- Cash flow is the best measure of corporate performance
- Capital allocation determines value creation
- Shareholder value is based on long-term ownership of profitable, growing businesses
Benchmark: Russell 2000 Index
The Small Cap investment process, managed by the Select Equity team, is a bottom-up approach to equity selection, focused on an analysis of a company’s cash flow return on investment. We seek to identify companies trading at a discount to their intrinsic cash flow value. The investment process begins with idea generation, which narrows the universe to companies that have market capitalizations between $100 million and $3 billion at time of purchase, exhibit increasing cash flow rates of return, and have projected upside potential of at least 20%. Fundamental research further refines the universe and builds the foundation for our cash flow driver forecasts and overall thesis. Decisions on whether to buy are based on the improvement in cash flow rates of return; decisions on when to buy are based on valuation.
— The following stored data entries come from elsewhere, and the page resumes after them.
(* ===== verification/LimiterBucket.v ===== *)
(** Token bucket rules in service: what a bucket grants over any history of
    the limiter ([LimiterRun]). *)

From stdpp Require Import base gmap strings list.
From Stdlib Require Import ZArith Lia.
From S2P Require Import Prelude Float64 GoStrings Sha256 Domain Uuid Redis LuaScripts.
From S2P Require Import History TokenBucket TokenBucketRun RateLimiter RateLimiterSpec LimiterRun.

Local Open Scope Z_scope.

Section Bucket.
Context `{RedisServer} `{GoText} `{UUIDText}.
Variable r : RateLimiter.
Variable key : RateLimitKey.
Variable C : Z.
Variable rate : float.

(** Requests for the counter come with its rule, from processes whose clocks
    are within 30 seconds of the server's. *)
Record bucket_request (s : redis) (q : request) : Prop := {
  br_tenant : (Key_TenantID (rq_key q) < 2 ^ 128)%N;
  br_rule : on_counter AlgorithmTokenBucket key q = true ->
    BucketCapacity (rq_rule q) = C /\ RefillRate (rq_rule q) = rate /\
    0 <= rq_clock q <= 2 ^ 50 /\ Z.abs (rq_clock q - clock s) <= skew /\ rq_cost q <= 2 ^ 45
}.

Definition bucket_key : string := TokenBucketKey (to_trk key).

(** The log runs from a well-formed bucket to the state. *)
Definition bucket_reached (log : list check) (s : redis) : Prop :=
  script_kept s (tokenBucketSHA r) token_bucket_lua /\ bucket_ok bucket_key C s /\
  exists s0, bucket_ok bucket_key C s0 /\ history bucket_key C rate s0 log s.

Hypothesis HP : bucket_params C rate.

(** ** Histories grow at their end *)

Lemma history_trans s1 l1 s2 l2 s3 : history bucket_key C rate s1 l1 s2 ->
  history bucket_key C rate s2 l2 s3 -> history bucket_key C rate s1 (l1 ++ l2) s3.
Proof.
  intros H12 H23. induction H12; [done| |].
  - eapply h_other; [eassumption|]. by apply IHhistory.
  - simpl. eapply h_check; [eassumption..|]. by apply IHhistory.
Qed.

Lemma bucket_reached_other log s s' : untouched bucket_key s s' ->
  (forall sha, scripts s' sha = scripts s sha \/ scripts s' sha = None) ->
  bucket_reached log s -> bucket_reached log s'.
Proof.
  intros Hu Hsc (Hs & Hok & s0 & Hok0 & Hh). split; [by eapply script_kept_on|].
  split; [by eapply untouched_ok|]. exists s0. split; [done|].
  rewrite <- (app_nil_r log). eapply history_trans; [exact Hh|]. eapply h_other; [exact Hu|]. apply h_done.
Qed.

(** ** The command of a request *)

Definition bucket_call (now cost : Z) : Script (list Z) :=
  EvalSha (tokenBucketSHA r) [bucket_key] [of_Z C; rate; of_Z now; of_Z cost].

Lemma slot_bucket_key k1 k2 : slot k1 = slot k2 -> TokenBucketKey (to_trk k1) = TokenBucketKey (to_trk k2).
Proof.
  unfold slot. intros [= Et Er Es]. unfold TokenBucketKey, key_base, to_trk. simpl. by rewrite Et, Er, Es.
Qed.

Lemma serve_bucket q s : on_counter AlgorithmTokenBucket key q = true ->
  BucketCapacity (rq_rule q) = C -> RefillRate (rq_rule q) = rate ->
  serve r q s = decide_reply (rq_rule q) (call (rq_link q) (bucket_call (rq_clock q) (charged q)) s).
Proof.
  intros Hq HC HR. apply on_counter_spec in Hq as [Hs Ha].
  unfold serve, RateLimiter_Check. rewrite Ha.
  change (String.eqb AlgorithmTokenBucket AlgorithmTokenBucket) with true. cbv iota.
  unfold checkTokenBucket. fold (to_trk (rq_key q)). rewrite (slot_bucket_key _ _ Hs), HC, HR. reflexivity.
Qed.

(** One run of the command: without the script, an error and nothing else;
    with it, one check more in the log. *)
Lemma bucket_call_step log s now cost : bucket_reached log s ->
  0 <= now <= 2 ^ 50 -> Z.abs (now - clock s) <= skew -> 1 <= cost <= 2 ^ 45 ->
  clock (snd (bucket_call now cost s)) = clock s /\
  exists ext, logs_run now cost (fst (bucket_call now cost s)) ext /\
    bucket_reached (log ++ ext) (snd (bucket_call now cost s)).
Proof.
  intros ([Hs|Hs] & Hok & Hh) Hn Hclk Hc; unfold bucket_call, EvalSha; rewrite Hs.
  2: { split; [done|]. exists []. rewrite app_nil_r. repeat split; [by left|done|by right|done..]. }
  destruct Hh as (s0 & Hok0 & Hh).
  destruct (token_bucket_verdict bucket_key C rate HP s now cost Hok Hn Hc)
    as (s' & reply & Hrun & _ & [Hok' Hfr _ (t & w & ra & _ & _ & _ & _ & Hrep & _)]).
  unfold mbind, Script_bind. cbn [run_script]. rewrite Hrun. cbn [mret Script_ret fst snd].
  split; [apply (fr_clock _ _ _ Hfr)|].
  pose proof (h_check _ _ _ s now cost reply s' [] s' Hn Hclk Hc Hrun (h_done _ _ _ s')) as Hstep.
  rewrite Hrep, hd_b2z in Hstep. rewrite Hrep.
  eexists. split; [split; [right; eexists; reflexivity|]|split; [|split; [exact Hok'|]]].
  - intros ? [= <-]. by do 4 eexists.
  - eapply script_kept_on; [|left; exact Hs]. intros sha. left. apply (fr_scripts _ _ _ Hfr).
  - exists s0. split; [done|]. by eapply history_trans.
Qed.

#[export] Instance bucket_log :
  CounterLog r AlgorithmTokenBucket key (fun t => t) bucket_request bucket_reached.
Proof.
  constructor.
  - intros s [Hl _] Hc Hk. assert (bucket_ok bucket_key C s) by (unfold bucket_ok; by rewrite Hk).
    split; [by left|]. split; [done|]. exists s. split; [done|]. apply h_done.
  - intros log s s' Hu Hsc. apply bucket_reached_other; [apply Hu; by left|done].
  - apply br_tenant.
  - intros s q Hon [_ Had]. destruct (Had Hon) as (HC & HR & Hn & Hclk & Hcost).
    exists (bucket_call (rq_clock q) (charged q)). split; [intros s0; by apply serve_bucket|].
    intros log s1 Hr Hs1. apply bucket_call_step; [done|done|by rewrite Hs1|by apply charged_bounds].
Qed.

Lemma elapsed_forward l : elapsed_time l = forward (map c_now l).
Proof.
  destruct l as [|c l]; [done|]. simpl. revert c. induction l as [|c' l IH]; intros c; [done|].
  simpl. by rewrite IH.
Qed.

End Bucket.

(** ** Properties *)

(** The limiter keeps a token bucket rule in service.  In any interleaving
    of checks of any tenants, routes, subjects and algorithms, over links that
    lose replies and repeat commands, by processes whose clocks are within 30
    seconds of the server's, with time passing and the script cache lost in
    between: as long as fewer than [2^49 / C] commands are sent for a counter,
    the cost it grants is below the capacity plus one token plus the rate times
    the time its callers' clocks move forward. *)
Theorem limiter_keeps_bucket_rate `{RedisServer} `{GoText} `{UUIDText} r key C rate h s :
  hides_expired -> (Key_TenantID key < 2 ^ 128)%N -> bucket_params C rate ->
  runs r (bucket_request key C rate) h s -> commands AlgorithmTokenBucket key h * C < 2 ^ 49 ->
  1000 * one * granted AlgorithmTokenBucket key (fun _ => true) h
    < 1000 * one * (C + 1) + sval rate * forward (clocks AlgorithmTokenBucket key h).
Proof.
  intros Hlive Hkey HP Hr Hn. pose proof (bucket_log r key C rate HP) as Hlog.
  destruct (runs_accounts h s Hlive Hkey) as (log & (_ & _ & s0 & Hok & Hh) & [Hg Hl Ht]); [|exact Hr|].
  { intros s1 q Hb Hon. apply (br_rule _ _ _ _ _ Hb Hon). }
  assert (1 <= C) by apply HP.
  pose proof (token_bucket_rate_bound _ C rate _ _ _ HP Hok Hh ltac:(nia)) as Hb.
  destruct (forward_last (map (fun t => t) (clocks AlgorithmTokenBucket key h))) as [y Hy].
  specialize (Ht y). rewrite Hy, map_id in Ht. pose proof (forward_stop (map c_now log) y) as Hs.
  rewrite <- elapsed_forward in Hs. specialize (Hg (fun _ => true)). cbv beta in Hg. fold (admitted log) in Hg.
  pose proof one_pos. pose proof (rate_pos C rate HP). nia.
Qed.

(** ** Three tokens asked of a bucket of two *)

Module Demo.
#[local] Existing Instances redis7 plain_text canonical.
#[local] Canonical redis7.
Import LimiterRun.Demo.

(** A reply is lost and the command repeated, then another check follows. *)
Definition first : request := sample_request 7%N AlgorithmTokenBucket retried.
Definition second : request := sample_request 7%N AlgorithmTokenBucket good_link.

Lemma sample_bucket_request t l (s : store) : (t < 2 ^ 128)%N -> clock s = 1000000 ->
  bucket_request counter 2 (of_Z 1) s (sample_request t AlgorithmTokenBucket l).
Proof. intros Ht Hs. split; [done|]. intros _. rewrite Hs. unfold skew. simpl. split_and!; done || lia. Qed.

Lemma limiter_keeps_bucket_rate_witness :
  granted AlgorithmTokenBucket counter (fun _ => true) (two_checks first second) = 1 /\
  1000 * one * granted AlgorithmTokenBucket counter (fun _ => true) (two_checks first second)
    < 1000 * one * (2 + 1) + sval (of_Z 1) * forward (clocks AlgorithmTokenBucket counter (two_checks first second)).
Proof.
  split; [by vm_compute|].
  refine (limiter_keeps_bucket_rate sample_limiter counter 2 (of_Z 1) _ _ redis7_hides_expired ltac:(done) sample_bucket
            (two_checks_run _ first second _ _) _).
  - by apply sample_bucket_request.
  - apply sample_bucket_request; [done|apply then_clock].
  - by vm_compute.
Defined.

End Demo.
A discounted cash flow methodology is used to calculate valuation. The methodology incorporates the current investing environment by including a market-derived discount rate based on the market’s perception of risk, inflation, taxes, default, and real return, with additional adjustments based on the company’s size, leverage, and volatility. The outcome of this process is an overall value for the business. The team utilizes its expected price target as a base and adjusts its cash flow projections and discount rate to create a range of price targets which serve as the backbone of our portfolio monitoring process. Portfolios typically hold 45-70 stocks and are constructed within well-defined risk parameters.